WORK TASK: Which of the lines below mention the word "reflexivity"? Pull each one out.
□ □ □
Lemma Qfloor_lt (q : Q) (n : Z) : (q < inject_Z n)%Q -> Qfloor q < n.
Proof.
  intros Hq. destruct (Z.ltb_spec (Qfloor q) n) as [| Hge]; [assumption |].
  exfalso. apply (Qlt_irrefl q).
  apply Qlt_le_trans with (inject_Z n); [exact Hq |].
  apply Qle_trans with (inject_Z (Qfloor q)); [| apply Qfloor_le].
  rewrite <- Zle_Qle. exact Hge.
Qed.

Lemma Qshift_sub_le (e0 v w : Q) (n : Z) :
  (0 < w)%Q -> (e0 + inject_Z n * w <= v)%Q -> (inject_Z n <= (v - e0) / w)%Q.
Proof.
  intros Hw Hv. apply Qle_shift_div_l; [exact Hw |].
  apply Qplus_le_l with (z := e0). unfold Qminus.
  rewrite <- Qplus_assoc, (Qplus_comm (- e0)), Qplus_opp_r, Qplus_0_r.
  now rewrite Qplus_comm.
Qed.

Lemma Qshift_sub_lt (e0 v w : Q) (n : Z) :
  (0 < w)%Q -> (v < e0 + inject_Z n * w)%Q -> ((v - e0) / w < inject_Z n)%Q.
Proof.
  intros Hw Hv. apply Qlt_shift_div_r; [exact Hw |].
  apply Qplus_lt_l with (z := e0). unfold Qminus.
  rewrite <- Qplus_assoc, (Qplus_comm (- e0)), Qplus_opp_r, Qplus_0_r.
  now rewrite Qplus_comm.
Qed.

(** Samples below the axis fall in bin 0, samples beyond it in the last
    bin, as long as the quotient fits in 64 bits; past that, the conversion
    wraps and the sample falls in bin 0. *)
Lemma hist_index_outside (h : Histogram) (e0 v : Q) :
  (0 < n_bins h)%nat -> (0 < bin_width h)%Q ->
  ((v < e0)%Q -> hist_index h e0 v = 0)
  /\ ((e0 + Qof_nat (n_bins h) * bin_width h <= v)%Q ->
      (v < e0 + inject_Z (2 ^ 63) * bin_width h)%Q ->
      hist_index h e0 v = Z.of_nat (n_bins h) - 1)
  /\ ((e0 + inject_Z (2 ^ 63) * bin_width h <= v)%Q -> hist_index h e0 v = 0).
Proof.
  intros HN Hw. rewrite hist_index_clamp by exact HN. split; [| split].
  - intros Hv.
    assert (to_int64 (Qfloor ((v - e0) / bin_width h)) < 0); [| lia].
    apply to_int64_neg, Qfloor_neg. apply Qlt_shift_div_r; [exact Hw |].
    rewrite Qmult_0_l. unfold Qminus. rewrite <- (Qplus_opp_r e0).
    apply Qplus_lt_l. exact Hv.
  - intros Hv Hfit.
    assert (Z.of_nat (n_bins h) <= Qfloor ((v - e0) / bin_width h)) as Hlo
      by (apply Qfloor_ge; now apply Qshift_sub_le).
    assert (Qfloor ((v - e0) / bin_width h) < 2 ^ 63) as Hhi
      by (apply Qfloor_lt; now apply Qshift_sub_lt).
    rewrite to_int64_fits by lia. lia.
  - intros Hv.
    assert (2 ^ 63 <= Qfloor ((v - e0) / bin_width h)) as Hlo
      by (apply Qfloor_ge; now apply Qshift_sub_le).
    rewrite to_int64_wraps by exact Hlo. lia.
Qed.

Lemma incr_bin_ok (row : list Q) (b : nat) :
  (b < length row)%nat ->
  exists c, row !! b = Some c /\ incr_bin row b = Ok (<[b := (c + 1)%Q]> row).
Proof.
  intros Hb. destruct (lookup_lt_is_Some_2 row b Hb) as [c Hc].
  exists c. split; [exact Hc |]. unfold incr_bin. now rewrite Hc.
Qed.

Lemma incr_bin_lookup (row : list Q) (b0 b : nat) (c : Q) :
  row !! b0 = Some c ->
  <[b0 := (c + 1)%Q]> row !! b = bump b0 b <$> row !! b.
Proof.
  intros Hc. unfold bump. destruct (decide (b = b0)) as [-> | Hne].
  - rewrite list_lookup_insert_eq by (eapply lookup_lt_Some; eauto). now rewrite Hc.
  - rewrite list_lookup_insert_ne by congruence.
    destruct (row !! b); reflexivity.
Qed.

Lemma incr_slots_ok (bins : list nat) : forall rows : list (list Q),
  (length bins <= length rows)%nat ->
  (forall s row b, rows !! s = Some row -> bins !! s = Some b -> (b < length row)%nat) ->
  exists rows',
    incr_slots rows bins = Ok rows'
    /\ length rows' = length rows
    /\ (forall s b0 b, bins !! s = Some b0 ->
                       bin_at rows' s b = bump b0 b <$> bin_at rows s b)
    /\ (forall s, bins !! s = None -> rows' !! s = rows !! s).
Proof.
  induction bins as [| b0 bins IH]; intros rows Hlen Hin.
  - exists rows. destruct rows; simpl; repeat split; auto; intros; discriminate.
  - destruct rows as [| row rows]; [simpl in Hlen; lia |].
    destruct (incr_bin_ok row b0) as (c & Hc & Hrow).
    { apply (Hin 0%nat); reflexivity. }
    destruct (IH rows) as (rows' & Hrows & Hl & Hhit & Hmiss).
    { simpl in Hlen. lia. }
    { intros s r b Hr Hb. apply (Hin (S s)); assumption. }
    exists (<[b0 := (c + 1)%Q]> row :: rows'). simpl.
    rewrite Hrow, Hrows. simpl. repeat split.
    + now rewrite Hl.
    + intros [| s] b1 b Hs; simpl in Hs.
      * injection Hs as <-. unfold bin_at; simpl. now apply incr_bin_lookup.
      * apply (Hhit s b1 b Hs).
    + intros [| s] Hs; simpl in Hs; [discriminate |]. apply (Hmiss s Hs).
Qed.

Lemma fill_data (h h' : Histogram) (value : list Q) :
  fill h value = Ok h' ->
  exists e0 d,
    bin_edges h !! 0%nat = Some e0
    /\ incr_slots (data h) (map (fun v => Z.to_nat (hist_index h e0 v)) value) = Ok d
    /\ h' = set_data h d.
Proof.
  unfold fill. intros H.
  apply rbind_ok in H as (e0 & He0 & H). apply get_ok in He0.
  apply rbind_ok in H as (v0 & _ & H).
  apply rbind_ok in H as (d & Hd & H). injection H as <-.
  now exists e0, d.
Qed.

Lemma length_unravel (shape : list nat) : forall p, length (unravel shape p) = length shape.
Proof. induction shape as [| d rest IH]; intros p; simpl; [reflexivity | now rewrite IH]. Qed.

Lemma unravel_lt (shape : list nat) : forall p,
  (p < shape_size shape)%nat -> Forall2 lt (unravel shape p) shape.
Proof.
  induction shape as [| d rest IH]; intros p Hp; simpl; [constructor |].
  simpl in Hp.
  assert (0 < shape_size rest)%nat as Hpos by nia.
  constructor.
  - apply Nat.Div0.div_lt_upper_bound. nia.
  - apply IH. now apply Nat.mod_upper_bound, Nat.neq_0_lt_0.
Qed.

Lemma ravel_unravel (shape : list nat) : forall p,
  (p < shape_size shape)%nat -> ravel shape (unravel shape p) = p.
Proof.
  induction shape as [| d rest IH]; intros p Hp; simpl in *; [lia |].
  assert (0 < shape_size rest)%nat as Hpos by nia.
  rewrite IH by (now apply Nat.mod_upper_bound, Nat.neq_0_lt_0).
  pose proof (Nat.div_mod_eq p (shape_size rest)). nia.
Qed.

Lemma ravel_lt (shape : list nat) : forall idx,
  Forall2 lt idx shape -> (ravel shape idx < shape_size shape)%nat.
Proof.
  induction shape as [| d rest IH]; intros idx Hidx.
  - inversion Hidx. simpl. lia.
  - inversion Hidx as [| i d' idx' rest' Hi Hrest]; subst. simpl.
    specialize (IH _ Hrest). nia.
Qed.

Lemma unravel_ravel (shape : list nat) : forall idx,
  Forall2 lt idx shape -> unravel shape (ravel shape idx) = idx.
Proof.
  induction shape as [| d rest IH]; intros idx Hidx.
  - now inversion Hidx.
  - inversion Hidx as [| i d' idx' rest' Hi Hrest]; subst. simpl.
    pose proof (ravel_lt _ _ Hrest) as Hr.
    rewrite Nat.div_add_l by lia. rewrite (Nat.div_small _ _ Hr), Nat.add_0_r.
    rewrite Nat.add_comm, Nat.Div0.mod_add, (Nat.mod_small _ _ Hr).
    now rewrite IH.
Qed.

Lemma in_bounds_lt (shape idx : list nat) :
  Forall2 lt idx shape -> in_bounds shape idx = true.
Proof.
  intros H. unfold in_bounds. induction H as [| i d idx shape Hi _ IH]; [reflexivity |].
  simpl. rewrite IH, andb_true_r. now apply Nat.ltb_lt.
Qed.

Lemma bin_at_imap2 (f : nat -> nat -> Q -> Q) (rows : list (list Q)) (s b : nat) :
  bin_at (imap (fun s row => imap (f s) row) rows) s b = f s b <$> bin_at rows s b.
Proof.
  unfold bin_at. rewrite list_lookup_imap.
  destruct (rows !! s) as [row |]; simpl; [| reflexivity].
  now rewrite list_lookup_imap.
Qed.

Lemma imap_id_ext {A} (f : nat -> A -> A) (l : list A) :
  (forall i x, l !! i = Some x -> f i x = x) -> imap f l = l.
Proof.
  intros Hf. apply list_eq. intros i. rewrite list_lookup_imap.
  destruct (l !! i) as [x |] eqn:Hx; simpl; [| reflexivity]. now rewrite (Hf i x Hx).
Qed.

Lemma fill_nd_unfold (slot_shape : list nat) (h : Histogram) (vshape : list nat)
    (value : list Q) (e0 : Q) :
  bin_edges h !! 0%nat = Some e0 -> vshape <> [] ->
  last vshape <> Some 0%nat -> (0 < n_bins h)%nat ->
  fill_nd slot_shape h vshape value
  = (d <-? np_add_one_at slot_shape (n_bins h) (data h) (S (length vshape))
             (imap (fun p b => unravel vshape p ++ [b])
                   (map (fun v => Z.to_nat (hist_index h e0 v)) value)) ;;
     Ok (set_data h d)).
Proof.
  intros He0 Hrank Hlast HN. unfold fill_nd. apply get_ok in He0. rewrite He0.
  cbn [rbind]. destruct vshape as [| d0 vs]; [contradiction |].
  rewrite bool_decide_eq_false_2 by exact Hlast.
  rewrite bool_decide_eq_false_2 by lia. reflexivity.
Qed.

Lemma Forall2_lt_le (idx vs ss : list nat) :
  Forall2 lt idx vs -> Forall2 le vs ss -> Forall2 lt idx ss.
Proof.
  intros H. revert ss.
  induction H as [| i d idx vs Hi _ IH]; intros ss Hle; inversion Hle; subst;
    constructor; [lia | auto].
Qed.

Section FillAnyShape.

Variables (slot_shape vshape : list nat) (h : Histogram) (value : list Q) (e0 : Q).

Let tuples : list (list nat) :=
  imap (fun p b => unravel vshape p ++ [b])
       (map (fun v => Z.to_nat (hist_index h e0 v)) value).

Let hit (n_idx s b : nat) : bool :=
  existsb (fun t => bool_decide (t = take n_idx (unravel slot_shape s ++ [b]))) tuples.

Lemma tuples_lookup (p : nat) (t : list nat) :
  tuples !! p = Some t <->
  exists v, value !! p = Some v /\ t = unravel vshape p ++ [Z.to_nat (hist_index h e0 v)].
Proof.
  unfold tuples. rewrite list_lookup_imap, list_lookup_fmap.
  destruct (value !! p) as [v |]; simpl; split.
  - intros [= <-]. eauto.
  - intros (v' & [= <-] & ->). reflexivity.
  - discriminate.
  - intros (v' & Hv & _). discriminate.
Qed.

Lemma hit_spec (n_idx s b : nat) :
  hit n_idx s b = true <->
  exists p v, value !! p = Some v
              /\ unravel vshape p ++ [Z.to_nat (hist_index h e0 v)]
                 = take n_idx (unravel slot_shape s ++ [b]).
Proof.
  unfold hit. rewrite existsb_exists. split.
  - intros (t & Hin & Ht). apply bool_decide_eq_true_1 in Ht.
    apply list_elem_of_In, list_elem_of_lookup in Hin as [p Hp].
    apply tuples_lookup in Hp as (v & Hv & Hp). exists p, v. split; [exact Hv |].
    now rewrite <- Hp.
  - intros (p & v & Hv & Ht). exists (unravel vshape p ++ [Z.to_nat (hist_index h e0 v)]).
    split; [| now apply bool_decide_eq_true_2].
    apply list_elem_of_In. apply (list_elem_of_lookup_2 _ p), tuples_lookup. eauto.
Qed.

Hypothesis He0 : bin_edges h !! 0%nat = Some e0.
Hypothesis Hvalue : length value = shape_size vshape.
Hypothesis Hfits : Forall2 le vshape slot_shape.
Hypothesis Hrank : vshape <> [].
Hypothesis Hlast : last vshape <> Some 0%nat.
Hypothesis HN : (0 < n_bins h)%nat.

Lemma sample_in_bounds (p : nat) (v : Q) :
  value !! p = Some v ->
  Forall2 lt (unravel vshape p) slot_shape
  /\ (Z.to_nat (hist_index h e0 v) < n_bins h)%nat.
Proof using All.
  intros Hv. split.
  - apply lookup_lt_Some in Hv. rewrite Hvalue in Hv.
    pose proof (unravel_lt vshape p Hv) as Hlt.
    exact (Forall2_lt_le _ _ _ Hlt Hfits).
  - pose proof (hist_index_range h e0 v HN). lia.
Qed.

(** The call returns, with the bins that [hit] tells. *)
Lemma fill_nd_full_rank :
  fill_nd slot_shape h vshape value
  = Ok (set_data h
          (imap (fun s row =>
                   imap (fun b c => if hit (S (length vshape)) s b then (c + 1)%Q else c) row)
                (data h))).
Proof using All.
  rewrite (fill_nd_unfold slot_shape h vshape value e0 He0 Hrank Hlast HN).
  unfold np_add_one_at.
  rewrite (Forall2_length _ _ _ Hfits).
  destruct (Nat.ltb_spec (S (length slot_shape)) (S (length slot_shape))); [lia |].
  fold tuples.
  assert (forallb (in_bounds (slot_shape ++ [n_bins h])) tuples = true) as ->.
  { apply forallb_forall. intros t Hin.
    apply list_elem_of_In, list_elem_of_lookup in Hin as [p Hp].
    apply tuples_lookup in Hp as (v & Hv & ->).
    destruct (sample_in_bounds p v Hv) as [Hidx Hb].
    apply in_bounds_lt. apply Forall2_app; [exact Hidx |]. now repeat constructor. }
  cbn [rbind]. reflexivity.
Qed.

(** In a value with as many axes as the store has slot axes, the sample at
    the position [p] belongs to the slot with the same indices. *)
Definition slot_of (p : nat) : nat := ravel slot_shape (unravel vshape p).

Lemma slot_of_inj (p q : nat) :
  (p < length value)%nat -> (q < length value)%nat -> slot_of p = slot_of q -> p = q.
Proof using All.
  intros Hp Hq Heq. unfold slot_of in Heq.
  destruct (lookup_lt_is_Some_2 _ _ Hp) as [v Hv].
  destruct (lookup_lt_is_Some_2 _ _ Hq) as [w Hw].
  destruct (sample_in_bounds p v Hv) as [Hpb _].
  destruct (sample_in_bounds q w Hw) as [Hqb _].
  apply (f_equal (unravel slot_shape)) in Heq.
  rewrite !unravel_ravel in Heq by assumption.
  rewrite Hvalue in Hp, Hq.
  rewrite <- (ravel_unravel vshape p Hp), <- (ravel_unravel vshape q Hq).
  now rewrite Heq.
Qed.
□ □ □
OUTPUT OF THE EXERCISE:
    destruct (row !! b); reflexivity.
    { apply (Hin 0%nat); reflexivity. }
Proof. induction shape as [| d rest IH]; intros p; simpl; [reflexivity | now rewrite IH]. Qed.
  intros H. unfold in_bounds. induction H as [| i d idx shape Hi _ IH]; [reflexivity |].
  destruct (rows !! s) as [row |]; simpl; [| reflexivity].
  destruct (l !! i) as [x |] eqn:Hx; simpl; [| reflexivity]. now rewrite (Hf i x Hx).
  rewrite bool_decide_eq_false_2 by lia. reflexivity.
  - intros (v' & [= <-] & ->). reflexivity.
  cbn [rbind]. reflexivity.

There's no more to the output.